(* ===== verification/Shutdown.v ===== *)
(** * Starting and stopping: [src/main.rs]

How many worker threads the runtime gets, and the graceful shutdown of
[serve_with_graceful_shutdown] as a step relation: the server runs in a task
of its own, a signal starts the drain, and a timer bounds it.  Time is in
nanoseconds; a timer that is due is served before time goes on. *)
From S2P Require Import Prelude RustStr Performance Storage.

Local Open Scope Z_scope.

(** ** Configuration *)

Definition DEFAULT_SHUTDOWN_TIMEOUT_SECS : Z := 20.

Definition positive_env (max : Z) (var : option string) : option Z :=
  v ← var; n ← parse_uint max v; if 0 <? n then Some n else None.

(** [TOKIO_WORKER_THREADS], or [effective_cpu_count()]. *)
Definition worker_threads (var : option string) (cpus : Z) : Z :=
  default cpus (positive_env usize_max var).

Definition parse_shutdown_timeout (raw : option string) : Z :=
  default DEFAULT_SHUTDOWN_TIMEOUT_SECS (positive_env u64_max raw) * second.

(** ** The server and the drain *)

(** What [serve_with_graceful_shutdown] waits for: the signal, then the server
    task or the deadline. *)
Inductive DrainPhase :=
  | Serving
  | Draining (deadline : Z)
  | Exited (r : result string unit).

(** [accepting] until the server task sees the notification; [server_task] is
    what it returned or the text of its panic; [open_requests] are the accepted
    requests without an answer. *)
Record Process := mk_Process {
  clock : Z;
  drain_phase : DrainPhase;
  accepting : bool;
  open_requests : gset nat;
  server_task : option (result string unit);
}.

#[export] Instance process_eta : Eta Process := λ p,
  mk_Process (clock p) (drain_phase p) (accepting p) (open_requests p) (server_task p).

Definition started (t : Z) : Process := mk_Process t Serving true ∅ None.

Inductive ProcessEvent :=
  | Accept (i : nat)
  | Complete (i : nat)
  | ServerFails (msg : string)
  | Signal
  | Notice
  | Drained
  | JoinServer
  | Expire
  | Elapse (d : Z).

#[export] Instance process_event_eq_dec : EqDecision ProcessEvent.
Proof. solve_decision. Defined.

Section Drain.
Context (drain_timeout : Z).

Definition exited (p : Process) : bool :=
  match drain_phase p with Exited _ => true | _ => false end.

(** [Accept], [Complete], [Notice], [Drained] and [ServerFails] are the server's
    steps, as [axum::serve(..).with_graceful_shutdown(..)] documents them; the
    join is polled before its timer. *)
Definition process_step (p : Process) (ev : ProcessEvent) : option Process :=
  if exited p then None
  else
    match ev, drain_phase p, server_task p with
    | Accept i, _, None =>
        if accepting p && bool_decide (i ∉ open_requests p)
        then Some (p <| open_requests := {[i]} ∪ open_requests p |>) else None
    | Complete i, _, _ =>
        if bool_decide (i ∈ open_requests p)
        then Some (p <| open_requests := open_requests p ∖ {[i]} |>) else None
    | ServerFails msg, _, None => Some (p <| server_task := Some (Err msg) |>)
    | Signal, Serving, _ => Some (p <| drain_phase := Draining (clock p + drain_timeout) |>)
    | Notice, Draining _, None => if accepting p then Some (p <| accepting := false |>) else None
    | Drained, Draining _, None =>
        if negb (accepting p) && bool_decide (open_requests p = ∅)
        then Some (p <| server_task := Some (Ok ()) |>) else None
    | JoinServer, Draining _, Some r => Some (p <| drain_phase := Exited r |>)
    | Expire, Draining deadline, None =>
        if deadline <=? clock p then Some (p <| drain_phase := Exited (Ok ()) |>) else None
    | Elapse d, Serving, _ => if 0 <? d then Some (p <| clock := clock p + d |>) else None
    | Elapse d, Draining deadline, None =>
        if (0 <? d) && (clock p + d <=? deadline) then Some (p <| clock := clock p + d |>) else None
    | _, _, _ => None
    end.

Fixpoint process_run (p : Process) (evs : list ProcessEvent) : option Process :=
  match evs with
  | [] => Some p
  | ev :: rest => p' ← process_step p ev; process_run p' rest
  end.
End Drain.

(** ** Properties: configuration *)

Lemma positive_env_range max var n : positive_env max var = Some n → 0 < n ≤ max.
Proof.
  unfold positive_env. destruct var as [v|]; [|done]. cbn.
  destruct (parse_uint max v) as [m|] eqn:Hm; [|done]. cbn.
  apply parse_uint_range in Hm as [_ Hm]. destruct (Z.ltb_spec 0 m); [|done]. intros [= <-]. lia.
Qed.

(** There is always a thread to run on and time to drain in. *)
Lemma worker_threads_positive var cpus : 0 < cpus → 0 < worker_threads var cpus.
Proof.
  unfold worker_threads. destruct (positive_env _ var) eqn:Hn; [|done].
  by apply positive_env_range in Hn as [? _].
Qed.

Lemma shutdown_timeout_positive raw : 0 < parse_shutdown_timeout raw.
Proof.
  unfold parse_shutdown_timeout, second. destruct (positive_env _ raw) eqn:Hn; [|by vm_compute].
  apply positive_env_range in Hn. change (0 < z * 1000000000). lia.
Qed.

(** ** Properties: the drain *)

Section Graceful.
Context (drain_timeout : Z).
Hypothesis timeout_positive : 0 < drain_timeout.
Abbreviation step := (process_step drain_timeout).
Abbreviation run := (process_run drain_timeout).

(** What holds in every state: a drained server has no request left and accepts
    none, and it is only after the signal that it stops accepting. *)
Record drain_ok (p : Process) : Prop := {
  drained_is_empty : server_task p = Some (Ok ()) → open_requests p = ∅;
  serving_accepts : drain_phase p = Serving → accepting p = true ∧ server_task p ≠ Some (Ok ());
  deadline_ahead d : drain_phase p = Draining d → clock p ≤ d;
}.

Ltac step_cases H :=
  unfold process_step in H; destruct (exited _) eqn:?; [discriminate H|];
  repeat (case_match; try discriminate H); injection H as <-;
  rewrite ?andb_true_iff, ?bool_decide_eq_true, ?negb_true_iff, ?Z.ltb_lt, ?Z.leb_le in *;
  destruct_and?; simplify_eq/=.

Lemma step_ok p ev p' : drain_ok p → step p ev = Some p' → drain_ok p'.
Proof.
  intros [H1 H2 H3] Hs. destruct p as [t ph acc open task]. cbn in *.
  step_cases Hs; split; cbn; intros; simplify_eq; try done; try (by auto); try lia.
  all: try (split; [by apply H2|done]).
  all: try (by destruct (H2 eq_refl)).
  - rewrite H1 by done. set_solver.
Qed.

Lemma run_ok p evs p' : drain_ok p → run p evs = Some p' → drain_ok p'.
Proof.
  revert p. induction evs as [|ev evs IH]; intros p Hp; cbn.
  - by intros [= <-].
  - destruct (step p ev) as [q|] eqn:Hs; [|done]. apply IH. by eapply step_ok.
Qed.

Lemma run_app p evs evs' : run p (evs ++ evs') = run p evs ≫= λ q, run q evs'.
Proof.
  revert p. induction evs as [|ev evs IH]; intros p; [done|]. cbn.
  by destruct (step p ev); cbn.
Qed.

Definition begin_drain (p : Process) : Process :=
  p <| drain_phase := Draining (clock p + drain_timeout) |>.

(** Nothing but the signal ends the serving phase. *)
Lemma step_serving p ev q :
  drain_phase p = Serving → ev ≠ Signal → step p ev = Some q → drain_phase q = Serving.
Proof.
  intros Hph Hev Hs. destruct p as [t ph acc open task]. cbn in Hph. subst ph. by step_cases Hs.
Qed.

Lemma run_serving p evs p' :
  drain_phase p = Serving → run p evs = Some p' →
  drain_phase p' = Serving
  ∨ ∃ before after q, evs = before ++ Signal :: after ∧ run p before = Some q
      ∧ drain_phase q = Serving ∧ run (begin_drain q) after = Some p'.
Proof.
  revert p. induction evs as [|ev evs IH]; intros p Hph; cbn; [intros [= <-]; by left|].
  destruct (step p ev) as [q|] eqn:Hs; [|done]. cbn. intros Hrun.
  destruct (decide (ev = Signal)) as [->|Hev].
  - right. exists [], evs, p. split_and!; [done..|].
    unfold process_step in Hs. rewrite Hph in Hs. destruct (exited p); [done|]. injection Hs as <-. done.
  - pose proof (step_serving _ _ _ Hph Hev Hs) as Hq.
    destruct (IH q Hq Hrun) as [?|(before & after & q' & -> & Hb & ? & ?)]; [by left|].
    right. exists (ev :: before), after, q'. cbn. by rewrite Hs.
Qed.

(** What the drain leads to: time stays within the deadline, and the process
    exits with a drained server, with its failure, or at the deadline. *)
Lemma run_draining p d evs p' :
  drain_ok p → drain_phase p = Draining d → run p evs = Some p' →
  clock p ≤ clock p' ≤ d
  ∧ (drain_phase p' = Draining d
     ∨ (drain_phase p' = Exited (Ok ()) ∧ (open_requests p' = ∅ ∨ clock p' = d))
     ∨ ∃ msg, drain_phase p' = Exited (Err msg) ∧ server_task p' = Some (Err msg)).
Proof.
  intros Hp Hph Hrun. revert p Hp Hph Hrun.
  induction evs as [|ev evs IH]; intros p Hp Hph; cbn.
  { intros [= <-]. pose proof (deadline_ahead p Hp d Hph). split; [lia|by left]. }
  destruct (step p ev) as [q|] eqn:Hs; [|done]. cbn. intros Hrun.
  pose proof (step_ok _ _ _ Hp Hs) as Hq.
  assert (Hstop : exited q = true → p' = q).
  { intros He. destruct evs as [|ev' evs]; cbn in Hrun; [by injection Hrun|].
    unfold process_step in Hrun. by rewrite He in Hrun. }
  destruct p as [t ph acc open task]. cbn in Hph. subst ph.
  pose proof (deadline_ahead _ Hp d eq_refl) as Hd. pose proof (drained_is_empty _ Hp) as He. cbn in Hd, He.
  step_cases Hs.
  all: try (destruct (IH _ Hq eq_refl Hrun) as [Hc ?]; cbn in Hc; split; [lia|done]).
  all: rewrite Hstop by done; cbn; (split; [lia|]).
  - destruct r as [[]|msg]; [right; left|right; right; by exists msg]. split; [done|left; by apply He].
  - right; left. split; [done|]. right. lia.
Qed.

(** C31. The process exits only after a signal, no sooner than it must and no later
    than the timeout after it: with every request answered, at the deadline, or
    with the error of a server that failed. *)
Theorem shutdown_is_graceful t evs p r :
  run (started t) evs = Some p → drain_phase p = Exited r →
  ∃ before after q,
    evs = before ++ Signal :: after ∧ run (started t) before = Some q
    ∧ clock q ≤ clock p ≤ clock q + drain_timeout
    ∧ match r with
      | Ok _ => open_requests p = ∅ ∨ clock p = clock q + drain_timeout
      | Err msg => server_task p = Some (Err msg)
      end.
Proof.
  intros Hrun Hr.
  assert (drain_ok (started t)) as H0 by by split.
  destruct (run_serving (started t) _ _ eq_refl Hrun) as [?|(before & after & q & -> & Hb & Hq & Ha)]; [congruence|].
  exists before, after, q. split; [done|]. split; [done|].
  assert (drain_ok (begin_drain q)) as Hbq
    by (pose proof (run_ok _ _ _ H0 Hb) as [? ? ?]; split; cbn; try done; intros ? [= <-]; change (clock q ≤ clock q + drain_timeout); lia).
  destruct (run_draining (begin_drain q) _ _ _ Hbq eq_refl Ha) as [Hc Hcases]. change (clock (begin_drain q)) with (clock q) in Hc.
  split; [done|]. destruct Hcases as [?|[[Hok ?]|(msg & Herr & ?)]]; [congruence| |].
  - by replace r with (@Ok string unit ()) by congruence.
  - by replace r with (@Err string unit msg) by congruence.
Qed.

(** What is left to do of a drain, at most: time, answers, the end of the
    server task, the join. *)
Definition work_left (p : Process) : Z :=
  match drain_phase p with
  | Exited _ => 0
  | Serving => 0
  | Draining d =>
      d - clock p + Z.of_nat (size (open_requests p))
      + (if server_task p is None then 1 else 0) + 1
  end.

Lemma step_works p d ev p' :
  drain_ok p → drain_phase p = Draining d → accepting p = false → step p ev = Some p' →
  accepting p' = false ∧ 0 ≤ work_left p' < work_left p
  ∧ (drain_phase p' = Draining d ∨ exited p' = true).
Proof.
  intros Hp Hph Hacc Hs. destruct p as [t ph acc open task]. cbn in Hph, Hacc. subst.
  pose proof (deadline_ahead _ Hp d eq_refl) as Hd. cbn in Hd.
  step_cases Hs; unfold work_left; cbn; (split; [done|]); (split; [|by auto]); try lia.
  rewrite size_difference, size_singleton by set_solver.
  assert (size open ≠ 0%nat) by (intros ?%size_empty_inv; set_solver).
  case_match; lia.
Qed.

(** Once the server has noticed, the drain comes to its end: no more steps are
    taken than there are nanoseconds to the deadline and requests to answer,
    and as long as the process has not exited there is a step to take that is
    neither a new request nor a failure. *)
Theorem drain_terminates p d evs p' :
  drain_ok p → drain_phase p = Draining d → accepting p = false → run p evs = Some p' →
  Z.of_nat (length evs) ≤ d - clock p + Z.of_nat (size (open_requests p)) + 2
  ∧ (exited p' = true
     ∨ ∃ ev, is_Some (step p' ev) ∧ (∀ i, ev ≠ Accept i) ∧ ∀ msg, ev ≠ ServerFails msg).
Proof.
  intros Hp Hph Hacc Hrun.
  assert (Hlen : Z.of_nat (length evs) ≤ work_left p - work_left p'
                 ∧ 0 ≤ work_left p'
                 ∧ (drain_ok p' ∧ drain_phase p' = Draining d ∧ accepting p' = false ∨ exited p' = true)).
  { revert p Hp Hph Hacc Hrun. induction evs as [|ev evs IH]; intros p Hp Hph Hacc; cbn.
    { intros [= <-]. pose proof (deadline_ahead p Hp d Hph). split; [lia|]. split; [|by left].
      unfold work_left. rewrite Hph. case_match; lia. }
    destruct (step p ev) as [q|] eqn:Hs; [|done]. cbn. intros Hrun.
    destruct (step_works _ _ _ _ Hp Hph Hacc Hs) as (Hq & Hw & [Hdq|He]).
    - destruct (IH q (step_ok _ _ _ Hp Hs) Hdq Hq Hrun) as (? & ? & ?). split_and!; [lia|done|done].
    - destruct evs as [|ev' evs]; cbn in Hrun.
      + injection Hrun as <-. cbn. split_and!; [lia|lia|by right].
      + unfold process_step in Hrun. by rewrite He in Hrun. }
  destruct Hlen as (Hlen & Hw & Hend). split.
  { revert Hlen. unfold work_left at 1. rewrite Hph. case_match; lia. }
  destruct Hend as [(Hok & Hd & Ha)|]; [right|by left]. destruct p' as [t ph acc open task].
  cbn in Hd, Ha. subst. pose proof (deadline_ahead _ Hok d eq_refl) as Ht. cbn in Ht.
  destruct task as [r|].
  { exists JoinServer. split; [by eexists|done]. }
  destruct (decide (t = d)) as [->|Hne].
  { exists Expire. split; [|done]. unfold process_step. cbn. rewrite Z.leb_refl. by eexists. }
  exists (Elapse (d - t)). split; [|done]. unfold process_step. cbn.
  rewrite (proj2 (Z.ltb_lt 0 _)), (proj2 (Z.leb_le _ d)) by lia. by eexists.
Qed.
End Graceful.

(** ** Instances: one request finishes in the drain, one does not *)

Definition drain_example : list ProcessEvent :=
  [Accept 0; Accept 1; Elapse 500; Signal; Elapse 3; Notice; Complete 1; Elapse 7; Expire].

Lemma shutdown_is_graceful_witness :
  ∃ p, process_run 10 (started 0) drain_example = Some p
    ∧ drain_phase p = Exited (Ok ()) ∧ clock p = 510 ∧ open_requests p = {[0%nat]}.
Proof.
  destruct (process_run 10 (started 0) drain_example) as [p|] eqn:Hrun; [|vm_compute in Hrun; discriminate].
  assert (drain_phase p = Exited (Ok ()) ∧ open_requests p = {[0%nat]} ∧ 510 ≤ clock p) as (Hr & Ho & Ht)
    by (vm_compute in Hrun; injection Hrun as <-; repeat split; vm_compute; congruence).
  destruct (shutdown_is_graceful 10 ltac:(done) 0 drain_example p _ Hrun Hr) as (before & after & q & _ & _ & _ & Hcase).
  exists p. split_and!; [done|done| |done].
  destruct Hcase as [He|Hc]; [rewrite Ho in He; discriminate|].
  vm_compute in Hrun. by injection Hrun as <-.
Defined.

Lemma drain_terminates_witness :
  let p := mk_Process 0 (Draining 10) false {[0%nat]} None in
  ∃ p', process_run 10 p [Complete 0; Drained; JoinServer] = Some p' ∧ exited p' = true ∧ (3 ≤ 10 + 1 + 2).
Proof.
  cbv zeta. set (p := mk_Process 0 (Draining 10) false {[0%nat]} None).
  destruct (process_run 10 p [Complete 0; Drained; JoinServer]) as [p'|] eqn:Hrun;
    [|vm_compute in Hrun; discriminate].
  assert (drain_ok p) as Hp by (split; [done|done|intros d [= <-]; cbn; lia]).
  destruct (drain_terminates 10 ltac:(done) p 10 _ p' Hp eq_refl eq_refl Hrun) as [Hlen _].
  exists p'. split; [done|]. split; [|exact Hlen].
  vm_compute in Hrun. by injection Hrun as <-.
Defined.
__________
■ Work item: Beginning at the first line above, repeat exactly until the line containing "task or the deadline. *)", which is included.

■ Result:
(* ===== verification/Shutdown.v ===== *)
(** * Starting and stopping: [src/main.rs]

How many worker threads the runtime gets, and the graceful shutdown of
[serve_with_graceful_shutdown] as a step relation: the server runs in a task
of its own, a signal starts the drain, and a timer bounds it.  Time is in
nanoseconds; a timer that is due is served before time goes on. *)
From S2P Require Import Prelude RustStr Performance Storage.

Local Open Scope Z_scope.

(** ** Configuration *)

Definition DEFAULT_SHUTDOWN_TIMEOUT_SECS : Z := 20.

Definition positive_env (max : Z) (var : option string) : option Z :=
  v ← var; n ← parse_uint max v; if 0 <? n then Some n else None.

(** [TOKIO_WORKER_THREADS], or [effective_cpu_count()]. *)
Definition worker_threads (var : option string) (cpus : Z) : Z :=
  default cpus (positive_env usize_max var).

Definition parse_shutdown_timeout (raw : option string) : Z :=
  default DEFAULT_SHUTDOWN_TIMEOUT_SECS (positive_env u64_max raw) * second.

(** ** The server and the drain *)

(** What [serve_with_graceful_shutdown] waits for: the signal, then the server
    task or the deadline. *)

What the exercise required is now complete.